When the musicians came out after the show, they were only a little older than he was. “I never heard people around that age play like that,” Fields said, “so I got to know them.” He worked his way up from the fire escape to the stage. He played at Wally’s with Warren Wolf, a vibraphonist and drummer, who introduced Fields to the saxophonist Tim Warfield, who introduced Fields to Nicholas Peyton – who would give Fields his first touring gig overseas. 

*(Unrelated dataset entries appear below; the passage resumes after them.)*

(** [nbytesdecoded] is the length of what was encoded. *)
Lemma decoded_length s : (code_length s + 3) / 4 * 3 - Z.land (4 - code_length s) 3 = Z.of_nat (length s).
Proof. destruct (unsigned_bits (4 - code_length s)) as (-> & _). unfold code_length. Z.div_mod_to_equations. lia. Qed.

Lemma Base64DecodeFast_b64 s :
  Forall is_byte s -> codec_size (Z.of_nat (length s)) -> Base64DecodeFast (b64 basis_64 61 s) = Some s.
Proof.
  intros Hs Hn. pose proof (code_length_le s) as Hc. assert (Hp : 0 <= code_length s) by (apply Z.div_pos; lia).
  pose proof (b64_length basis_64 61 s) as Hl. unfold codec_size in Hn. unfold Base64DecodeFast, Base64DecodeFast_ptr.
  pose proof (count_code_b64 s [] Hs) as Hcount.
  pose proof (decode_groups_b64 s [] (length (b64 basis_64 61 s ++ [0])) Hs) as Hdec.
  set (t := b64 basis_64 61 s) in *. rewrite resize_new by lia. cbn [mbind option_bind]. unfold Base64decode.
  rewrite Hcount. cbn [mbind option_bind]. rewrite i32_small by (unfold INT_MIN; lia).
  rewrite cint_ok by (unfold INT_MIN; lia). cbn [mbind option_bind]. rewrite Z.quot_div_nonneg by lia.
  rewrite cint_ok by (unfold INT_MIN, INT_MAX in *; Z.div_mod_to_equations; lia). cbn [mbind option_bind].
  assert (Hlen : (length s <= length t)%nat) by (Z.div_mod_to_equations; lia).
  rewrite Hdec by (rewrite length_app; lia). cbn [mbind option_bind].
  destruct (blit_start (s ++ [0]) (Z.to_nat (Z.of_nat (length t) + 1))) as (rest & E); [rewrite length_app; cbn [length]; lia|].
  rewrite E. cbn [mbind option_bind]. rewrite decoded_length, <- app_assoc. apply resize_app.
Qed.

(** ** The properties *)

(** The array codec loses nothing.  Every byte string for which the sizes
    are [int]s is encoded by [Base64EncodeFast] as by [Base64Encoding], inside
    its buffer, and [Base64DecodeFast] gives it back, inside its buffer. *)
Theorem base64_fast_roundtrip (s : list Z) :
  Forall is_byte s -> codec_size (Z.of_nat (length s)) ->
  exists t, Base64EncodeFast s = Some t /\ Base64Encoding s 61 basis_64 = Some t /\ Base64DecodeFast t = Some s.
Proof.
  intros Hs Hn. exists (b64 basis_64 61 s). split; [by apply Base64EncodeFast_b64|]. split; [|by apply Base64DecodeFast_b64].
  apply encoding_loop_b64; [vm_compute; lia|done|lia].
Qed.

 His value as a sideman has kept Fields  paying the bills in his adopted city of New York – and meeting the people he would need to release his own music. His label deal with Rhythm ‘N’ Flow Records, based in Germany, came from touring Europe with Joe Lovano, who had taught Fields at Berklee.  

The touring experience as a sideman, the label connection, the production skills learned at Berklee, and his evolution as a composer culminated in To the Surface. “I’ve been touring and playing with other artists and collecting my own musical ideas,” Fields said. “How do I take all these different influences and put them into something that has a consistent sound? I didn’t want the album to give people musical whiplash.” 

As a go-to sideman now picking his own sidemen, Fields enlisted bassist Yasushi Nakamura and drummer Corey Fonville. “A large part of the sound of the record is due to them,” Fields said. “They did an amazing job, which let me focus on being creative in the recording.” Fields produced his debut at Big Orange Sheep in Brooklyn, home to a 9-foot Fazioli grand piano. “That studio has people who are extremely skilled but also very laid back and very kind,” Fields said. 

It was a realization of a lifelong dream when Fields performed his debut record as a leader at Jazz at the Bistro following its release in February. By the time he returned to Jazz St. Louis again to teach and perform in April, his music had evolved. “The tunes have new sections or things that weren’t there,” Fields said. “All the tunes are continuing to evolve.” 

Fields also continues to evolve from in-demand sideman to bandleader running his own show. “That makes this period of time fascinating because it’s not like I built up the structure of being a band leader, right?” Fields said. “The artists that I played with had managers and booking agents, but now I’m on my own. It can be intimidating, and there are a lot of talented people who are just not able to deal with it. But, I told myself, listen: This is my challenge in life.”